- Saved entries:
(** * A shallow embedding of the data pipeline of InciReport.py

    The dashboard script loads a spreadsheet, cleans its headers, normalises
    the free-form incident times, derives an hour, a time range and a weekday
    per row, filters the rows by incident type and aggregates them for the
    charts.  This file embeds that pipeline and proves properties of it.

    Python strings are modelled as [list ascii], each [ascii] read as a
    Unicode code point below 256 (Latin-1), so [str.strip], [str.lower] and
    the regular expressions of [_strptime] are written out exactly on that
    range of characters.  Exceptions are modelled by a small error monad. *)

From Stdlib Require Import List Ascii String ZArith QArith Lia Bool.
Import ListNotations.
Open Scope char_scope.
Open Scope Z_scope.

(* ------------------------------------------------------------------ *)
(** ** Python strings *)

Definition str := list ascii.

(** A Python string literal, written with a Rocq string. *)
Definition py (s : string) : str := list_ascii_of_string s.

Definition code (c : ascii) : nat := nat_of_ascii c.

(** [str.isspace] on one character, for code points below 256. *)
Definition is_space (c : ascii) : bool :=
  let n := code c in
  ((9 <=? n) && (n <=? 13))%nat || ((28 <=? n) && (n <=? 32))%nat
  || (n =? 133)%nat || (n =? 160)%nat.

(** [str.lower] on one character, for code points below 256:
    A-Z and the Latin-1 capitals (except the multiplication sign). *)
Definition lower_char (c : ascii) : ascii :=
  let n := code c in
  if ((65 <=? n) && (n <=? 90))%nat
     || ((192 <=? n) && (n <=? 222) && negb (n =? 215))%nat
  then ascii_of_nat (n + 32) else c.

Definition lower (s : str) : str := map lower_char s.

Fixpoint lstrip (s : str) : str :=
  match s with
  | [] => []
  | c :: s' => if is_space c then lstrip s' else s
  end.

Definition rstrip (s : str) : str := rev (lstrip (rev s)).

(** [str.strip()] *)
Definition strip (s : str) : str := rstrip (lstrip s).

Fixpoint prefixb (p s : str) : bool :=
  match p, s with
  | [], _ => true
  | a :: p', b :: s' => Ascii.eqb a b && prefixb p' s'
  | _ :: _, [] => false
  end.

(** [sub in s] *)
Fixpoint contains (sub s : str) : bool :=
  prefixb sub s || match s with [] => false | _ :: s' => contains sub s' end.

Fixpoint str_eqb (a b : str) : bool :=
  match a, b with
  | [], [] => true
  | x :: a', y :: b' => Ascii.eqb x y && str_eqb a' b'
  | _, _ => false
  end.

(* ------------------------------------------------------------------ *)
(** ** Exceptions *)

Inductive exn := AttributeError | ValueError.

Inductive res (A : Type) : Type :=
| Ok (a : A)
| Raise (e : exn).
Arguments Ok {A} a.
Arguments Raise {A} e.

Definition bind {A B} (m : res A) (k : A -> res B) : res B :=
  match m with Ok a => k a | Raise e => Raise e end.

Notation "x <- m ;; k" := (bind m (fun x => k))
  (at level 61, m at next level, right associativity).

(* ------------------------------------------------------------------ *)
(** ** Spreadsheet cells *)

(** A cell as [pd.read_excel] produces it: a missing value ([None], [NaN]
    or [NaT]), a string, a number, a boolean, a [datetime.time] or a
    timestamp. *)
Inductive cell :=
| CNull
| CStr (s : str)
| CNum (q : Q)
| CBool (b : bool)
| CTime (h m s : Z)
| CTimestamp (y mo d h mi s : Z).

(** [pd.isnull] on a scalar. *)
Definition isnull (c : cell) : bool :=
  match c with CNull => true | _ => false end.

(** The method call [c.strip()]: only strings have the attribute. *)
Definition py_strip (c : cell) : res str :=
  match c with CStr s => Ok (strip s) | _ => Raise AttributeError end.

(* ------------------------------------------------------------------ *)
(** ** [pd.to_datetime(s, format=fmt)] on a string

    pandas matches the string against the regular expression that Python's
    [_strptime.TimeRE] builds from the format (compiled with IGNORECASE),
    requires the match to cover the whole string ([exact=True]) and then
    reads the hour, minute and second from the named groups. *)

Definition is_digit (c : ascii) : bool :=
  ((48 <=? code c) && (code c <=? 57))%nat.
Definition digit_in (lo hi : nat) (c : ascii) : bool :=
  ((48 + lo <=? code c) && (code c <=? 48 + hi))%nat.
Definition is_char (c0 : ascii) (c : ascii) : bool :=
  Ascii.eqb (lower_char c) (lower_char c0).

(** A regular-expression alternative [a1 a2 ... an] of single-character
    classes; a directive's pattern is a list of alternatives, in order. *)
Definition alt := list (ascii -> bool).

(** The patterns of [TimeRE] for the directives this program uses:
    - [%I]: [1[0-2]|0[1-9]|[1-9]]
    - [%M]: [[0-5]\d|\d]
    - [%H]: [2[0-3]|[0-1]\d|\d]
    - [%S]: [6[0-1]|[0-5]\d|\d]
    - [%p]: [am|pm] *)
Definition directive_re (d : ascii) : option (list alt) :=
  if Ascii.eqb d "I" then
    Some [[digit_in 1 1; digit_in 0 2]; [digit_in 0 0; digit_in 1 9]; [digit_in 1 9]]
  else if Ascii.eqb d "M" then
    Some [[digit_in 0 5; is_digit]; [is_digit]]
  else if Ascii.eqb d "H" then
    Some [[digit_in 2 2; digit_in 0 3]; [digit_in 0 1; is_digit]; [is_digit]]
  else if Ascii.eqb d "S" then
    Some [[digit_in 6 6; digit_in 0 1]; [digit_in 0 5; is_digit]; [is_digit]]
  else if Ascii.eqb d "p" then
    Some [[is_char "a"; is_char "m"]; [is_char "p"; is_char "m"]]
  else None.

Inductive tok :=
| TDir (d : ascii) (re : list alt)
| TLit (c : ascii).

(** [TimeRE.pattern]: the format string read as directives and literals;
    an unknown directive or a stray [%] is a [ValueError]. *)
Fixpoint parse_format (f : str) : res (list tok) :=
  match f with
  | [] => Ok []
  | "%" :: d :: f' =>
      if Ascii.eqb d "%" then
        (ts <- parse_format f' ;; Ok (TLit "%" :: ts))
      else
        match directive_re d with
        | Some re => ts <- parse_format f' ;; Ok (TDir d re :: ts)
        | None => Raise ValueError
        end
  | "%" :: [] => Raise ValueError
  | c :: f' => ts <- parse_format f' ;; Ok (TLit c :: ts)
  end.

Fixpoint match_alt (a : alt) (s : str) : option (str * str) :=
  match a, s with
  | [], _ => Some ([], s)
  | p :: a', c :: s' =>
      if p c then
        match match_alt a' s' with
        | Some (got, rest) => Some (c :: got, rest)
        | None => None
        end
      else None
  | _ :: _, [] => None
  end.

Definition captures := list (ascii * str).

(** All the ways the token sequence matches a prefix of [s], in the order
    a backtracking regular-expression engine tries them. *)
Fixpoint match_toks (ts : list tok) (s : str) : list (captures * str) :=
  match ts with
  | [] => [([], s)]
  | TLit c :: ts' =>
      match s with
      | x :: s' =>
          if is_char c x then match_toks ts' s' else []
      | [] => []
      end
  | TDir d re :: ts' =>
      flat_map (fun a =>
        match match_alt a s with
        | Some (got, rest) =>
            map (fun '(cs, r) => ((d, got) :: cs, r)) (match_toks ts' rest)
        | None => []
        end) re
  end.

(** [int()] of a string of decimal digits. *)
Definition py_int (s : str) : Z :=
  fold_left (fun acc c => acc * 10 + (Z.of_nat (code c) - 48)) s 0.

Fixpoint lookup_cap (d : ascii) (cs : captures) : option str :=
  match cs with
  | [] => None
  | (k, v) :: cs' => if Ascii.eqb k d then Some v else lookup_cap d cs'
  end.

(** The [found_dict] loop of [_parse_with_format], for the hour, minute
    and second fields (the date defaults to 1900-01-01). *)
Definition read_fields (cs : captures) : Z * Z * Z :=
  fold_left (fun '(h, m, sec) '(k, v) =>
    if Ascii.eqb k "H" then (py_int v, m, sec)
    else if Ascii.eqb k "I" then
      let hr := py_int v in
      let ampm := match lookup_cap "p" cs with Some p => lower p | None => [] end in
      if str_eqb ampm [] || str_eqb ampm (py "am") then
        ((if Z.eqb hr 12 then 0 else hr), m, sec)
      else if str_eqb ampm (py "pm") then
        ((if Z.eqb hr 12 then hr else hr + 12), m, sec)
      else (hr, m, sec)
    else if Ascii.eqb k "M" then (h, py_int v, sec)
    else if Ascii.eqb k "S" then (h, m, py_int v)
    else (h, m, sec)) cs (0, 0, 0).

(** A time of day of a timestamp. *)
Record time := mk_time { t_hour : Z; t_minute : Z; t_second : Z }.

(** The fields are turned into nanoseconds linearly, so the seconds 60 and
    61 admitted by [%S] carry into the next minute. *)
Definition time_of_fields (f : Z * Z * Z) : time :=
  let '(h, m, s) := f in
  let tot := (h * 3600 + m * 60 + s) mod 86400 in
  mk_time (tot / 3600) ((tot mod 3600) / 60) (tot mod 60).

Definition nat_strings : list str :=
  map py ["NaT"; "nat"; "NAT"; "nan"; "NaN"; "NAN"]%string.

(** [pd.to_datetime(s, format=fmt)] on one string: [Ok None] is [NaT]. *)
Definition to_datetime (fmt s : str) : res (option time) :=
  if (List.length s =? 0)%nat || existsb (str_eqb s) nat_strings then Ok None
  else
    ts <- parse_format fmt ;;
    match match_toks ts s with
    | (cs, rest) :: _ =>
        match rest with
        | [] => Ok (Some (time_of_fields (read_fields cs)))
        | _ :: _ => Raise ValueError        (* unconverted data remains *)
        end
    | [] => Raise ValueError                (* does not match format *)
    end.

Definition digit_char (n : Z) : ascii := ascii_of_nat (48 + Z.to_nat n).
Definition two_digits (n : Z) : str := [digit_char (n / 10); digit_char (n mod 10)].

(** [.strftime('%H:%M:%S')]; [NaT] has no [strftime]. *)
Definition strftime_hms (t : option time) : res str :=
  match t with
  | None => Raise ValueError
  | Some t =>
      Ok (two_digits (t_hour t) ++ py ":" ++ two_digits (t_minute t)
          ++ py ":" ++ two_digits (t_second t))
  end.

(* ------------------------------------------------------------------ *)
(** ** [standardize_time] *)

Definition Unknown : str := py "Unknown".

(** The body of the [try] block. *)
Definition standardize_time_body (time_str : cell) : res str :=
  if isnull time_str then Ok Unknown
  else
    t <- py_strip time_str ;;
    let t := lower t in
    if contains (py "am") t || contains (py "pm") t then
      d <- to_datetime (py "%I:%M%p") t ;; strftime_hms d
    else if contains (py "-") t then Ok Unknown
    else
      d <- to_datetime (py "%H:%M") t ;; strftime_hms d.

(** The bare [except:] turns every exception into ['Unknown']. *)
Definition standardize_time (time_str : cell) : str :=
  match standardize_time_body time_str with
  | Ok s => s
  | Raise _ => Unknown
  end.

- What this task involves: Your output should consist solely of the lines from the beginning of the entries through the line containing "(n =? 215))%nat", reproduced exactly.

- Answer below:
(** * A shallow embedding of the data pipeline of InciReport.py

    The dashboard script loads a spreadsheet, cleans its headers, normalises
    the free-form incident times, derives an hour, a time range and a weekday
    per row, filters the rows by incident type and aggregates them for the
    charts.  This file embeds that pipeline and proves properties of it.

    Python strings are modelled as [list ascii], each [ascii] read as a
    Unicode code point below 256 (Latin-1), so [str.strip], [str.lower] and
    the regular expressions of [_strptime] are written out exactly on that
    range of characters.  Exceptions are modelled by a small error monad. *)

From Stdlib Require Import List Ascii String ZArith QArith Lia Bool.
Import ListNotations.
Open Scope char_scope.
Open Scope Z_scope.

(* ------------------------------------------------------------------ *)
(** ** Python strings *)

Definition str := list ascii.

(** A Python string literal, written with a Rocq string. *)
Definition py (s : string) : str := list_ascii_of_string s.

Definition code (c : ascii) : nat := nat_of_ascii c.

(** [str.isspace] on one character, for code points below 256. *)
Definition is_space (c : ascii) : bool :=
  let n := code c in
  ((9 <=? n) && (n <=? 13))%nat || ((28 <=? n) && (n <=? 32))%nat
  || (n =? 133)%nat || (n =? 160)%nat.

(** [str.lower] on one character, for code points below 256:
    A-Z and the Latin-1 capitals (except the multiplication sign). *)
Definition lower_char (c : ascii) : ascii :=
  let n := code c in
  if ((65 <=? n) && (n <=? 90))%nat
     || ((192 <=? n) && (n <=? 222) && negb (n =? 215))%nat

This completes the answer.